Erster Arbeitseinsatz
Geschrieben von: DL1IAI Samstag, den 23. Mai 2009 um 16:37 Uhr
Am Vatertag fanden wir uns zum ersten Arbeitseinsatz am neuen Funkstandort in Rothenberg ein.
Zunächst haben wir erst einmal festgestellt, welche Arbeiten alle zu erledigen sind und wie wir in den nächsten Wochen weiter verfahren wollen, um schnellstmöglich einen funktionierenden Standort -durchaus mit ausbaufähigem sehr gutem Contestcharakter für UKW und KW- in Betrieb zu nehmen.
Dabei mussten wir leider feststellen, dass wir die gesamten Antennenleitungen sowie die dazugehörigen Antennen genau durchprüfen und auch auf Feuchtigkeit achten müssen.
Zumindest der Rotor am (defekten) 7-Element-Beam hat einwandfrei und laut seinen Dienst verrichtet.

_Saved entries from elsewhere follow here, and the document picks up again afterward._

(** C6, as the code has it: a mode write of an int outside 0, 1, 2 and a
    timeout write of an int outside 0..30000 return the byte count and leave
    every global, the armed timer and the call log untouched. *)
Theorem rejected_store_is_noop (v count : Z) (s : driver) :
  is_int v ->
  (~ In v [0; 1; 2] ->
   runState (btkc_mode_store (parsed v) count) s = (count, s)
   /\ issued (btkc_mode_store (parsed v) count) s = [])
  /\ (~ 0 <= v <= 30000 ->
      runState (btkc_timeout_store (parsed v) count) s = (count, s)
      /\ issued (btkc_timeout_store (parsed v) count) s = []).
Proof.
  intros Hint. split; intros Hout.
  - assert (Hr : runState (btkc_mode_store (parsed v) count) s = (count, s)).
    { apply btkc_mode_store_reject; [reflexivity |].
      cbn [parsed kval]. apply to_uint_outside; [exact Hint | lia |].
      cbn in Hout. lia. }
    split; [exact Hr |].
    apply issued_of_calls. unfold after. rewrite Hr, app_nil_r. reflexivity.
  - assert (Hr : runState (btkc_timeout_store (parsed v) count) s
                 = (count, s)).
    { apply btkc_timeout_store_reject; [reflexivity |].
      cbn [parsed kval]. apply to_uint_outside; [exact Hint | lia |].
      exact Hout. }
    split; [exact Hr |].
    apply issued_of_calls. unfold after. rewrite Hr, app_nil_r. reflexivity.
Qed.

(** C6, as stated, fails: 500 is none of 0, 1..30, 1000..30000, yet writing
    it replaces the timeout and resets the LED. *)
Lemma btkc_timeout_store_500_takes_effect :
  ~ (500 = 0 \/ 1 <= 500 <= 30 \/ 1000 <= 500 <= 30000)
  /\ runState (btkc_timeout_store (parsed 500) 4) init
     = (4, {| btkc_mode := 1; btkc_timeout := 500; touched := 0;
              led_work := [];
              calls := [CancelDelayedWork; SetButtonBacklight LED_OFF] |}).
Proof. split; [lia | vm_compute; reflexivity]. Qed.

(** ** Invariants of runs *)

Section Runs.

Variable P : driver -> Prop.
Hypothesis P_step : forall s t s', P s -> step s t = Some s' -> P s'.

Lemma run_invariant ts : forall s s', P s -> run ts s = Some s' -> P s'.
Proof.
  induction ts as [| t ts IH]; intros s s' Hs Hrun; cbn in Hrun.
  - injection Hrun as <-. exact Hs.
  - destruct (step s t) as [s1 |] eqn:Hstep; [| discriminate].
    apply (IH s1); [| exact Hrun]. apply (P_step s t); assumption.
Qed.

End Runs.

(** Finds the calls a step added and checks their arming discipline. *)
Ltac logged :=
  eexists; split;
  [ first [ symmetry; apply app_nil_r
          | cbn; rewrite <- ?app_assoc; reflexivity ]
  | reflexivity ].

(** What one trigger does to the timer slot and to the log: the slot ends
    empty, holding one timer, or as it was; the calls added arm only right
    after cancelling. *)
Lemma step_effect s t s' :
  step s t = Some s' ->
  (led_work s' = led_work s \/ (length (led_work s') <= 1)%nat)
  /\ exists l, calls s' = calls s ++ l /\ guarded false l = true.
Proof.
  destruct t as [| | | val | event evdata | buf count | buf count |];
    cbn [step]; intros Hstep.
  - injection Hstep as <-. exec.
    destruct (btkc_mode s =? MODE_TOUCHKEY_DISP); cbn;
      (split; [auto | logged]).
  - injection Hstep as <-. exec.
    destruct (btkc_mode s =? MODE_TOUCHKEY_DISP); cbn;
      (split; [auto | logged]).
  - injection Hstep as <-. exec.
    destruct ((btkc_mode s =? MODE_TOUCHKEY_DISP)
              || (btkc_mode s =? MODE_TOUCHKEY_ONLY)
                 && negb (btkc_timeout s =? 0)); cbn;
      (split; [auto | logged]).
  - injection Hstep as <-. unfold after. rewrite btkc_led_set_run.
    split; [auto | logged].
  - injection Hstep as <-.
    destruct evdata as [[[blank |]] |];
      try (split; [left; reflexivity | logged]).
    exec.
    destruct (event =? FB_EVENT_BLANK), (blank =? FB_BLANK_UNBLANK); cbn;
      (split; [auto | logged]).
  - injection Hstep as <-.
    destruct (btkc_mode_store_cases buf count s) as [-> | [v [_ ->]]];
      (split; [cbn; auto | logged]).
  - injection Hstep as <-.
    destruct (btkc_timeout_store_cases buf count s) as [-> | [v [_ ->]]];
      (split; [cbn; auto | logged]).
  - destruct (led_work s) as [| d rest]; [discriminate |].
    injection Hstep as <-. exec. split; [auto | logged].
Qed.

Lemma step_single_slot s t s' :
  single_slot s -> step s t = Some s' -> single_slot s'.
Proof.
  unfold single_slot. intros Hs Hstep.
  destruct (step_effect s t s' Hstep) as [[-> | Hle] _]; assumption.
Qed.

Lemma step_timeout_stored s t s' :
  timeout_stored s -> step s t = Some s' -> timeout_stored s'.
Proof.
  unfold timeout_stored. intros Hs Hstep.
  destruct t as [| | | val | event evdata | buf count | buf count |];
    cbn [step] in Hstep.
  - injection Hstep as <-. exec.
    destruct (btkc_mode s =? MODE_TOUCHKEY_DISP); exact Hs.
  - injection Hstep as <-. exec.
    destruct (btkc_mode s =? MODE_TOUCHKEY_DISP); exact Hs.
  - injection Hstep as <-. exec.
    destruct ((btkc_mode s =? MODE_TOUCHKEY_DISP)
              || (btkc_mode s =? MODE_TOUCHKEY_ONLY)
                 && negb (btkc_timeout s =? 0)); exact Hs.
  - injection Hstep as <-. unfold after. rewrite btkc_led_set_run. exact Hs.
  - injection Hstep as <-.
    destruct evdata as [[[blank |]] |]; try exact Hs.
    exec.
    destruct (event =? FB_EVENT_BLANK), (blank =? FB_BLANK_UNBLANK);
      exact Hs.
  - injection Hstep as <-.
    destruct (btkc_mode_store_cases buf count s) as [-> | [v [_ ->]]];
      exact Hs.
  - injection Hstep as <-.
    destruct (btkc_timeout_store_cases buf count s) as [-> | [v [Hv ->]]];
      [exact Hs |].
    cbn. apply scaled_bounds, Hv.
  - destruct (led_work s) as [| d rest]; [discriminate |].
    injection Hstep as <-. exact Hs.
Qed.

Jürgen, DL3UM hat an dem Gittermast sein Affendiplom erfolgreich abgelegt. Leider war es nicht möglich den Beam abzulassen um ihn zu reparieren. Dies wird mit Sicherheit das nächste Mal als erstes angegangen. Die Darahtantennen machen soweit einen gesunden Eindruck - lediglich die dazugehörigen Leitungen und deren Enden sollten wir noch herausfinden - hierbei mangelt es weniger an den Anschlüssen, als an den teilweise nicht mehr lesbaren Aufklebern im Shack.![]()
Auch die 4er-Yagi-Gruppe hat ein wenig Probleme mit der Zuleitung - genauer gesagt dieselbige ist abgeschnitten worden. Was wir mit dieser Gruppe genau machen ist noch fraglich, da die Elemente ziemlich korrodiert und teilweise auch abgefallen sind. ![]()
Weniger fraglich ist die Verwendung des 2m-Spiegels - hier gibt es die wirre Idee des SSB-EME-QSOs mit USA - fehlt nur der Mast und die Zuleitung (hatten wir das nicht schon ??).![]()
Zumindest die UKW-Groundplane hat ihren Standort gefunden und ist für Einweisungen und Relaisverbindungen voll funktionstüchtig.
Weiterhin ist an den Aussenanlagen einiges erledigt worden. Wir (Jürgen, Martin, Rolf und ich) haben zunächst einmal mit den beiden Motorsensen um die Wette gemäht, den Grillplatz festgelegt und natürlich auch überlegt, wo wir unsere Feuerstelle mit Schwenkgrill einrichten.
Während dieser Überlegungen haben wir auch unseren unteren Nachbarn kennengelernt und eine Führung rund um unseren Standort mit detaillierter Geschichtsstunde erhalten.
Auch das obligatorische Grillen haben wir uns natürlich nicht nehmen lassen....
Vielen Dank an die helfenden Hände von Carmen, Andreas, Martin, Werner, Heinz, Rolf und Jürgen mit seinen beiden Kids und dem kleinen "el Bandito"...
Es wartet noch einiges an Arbeit auf uns und wir würden uns freuen, das nächste Mal auch noch andere Freunde des OV Heidelberg begrüßen zu dürfen.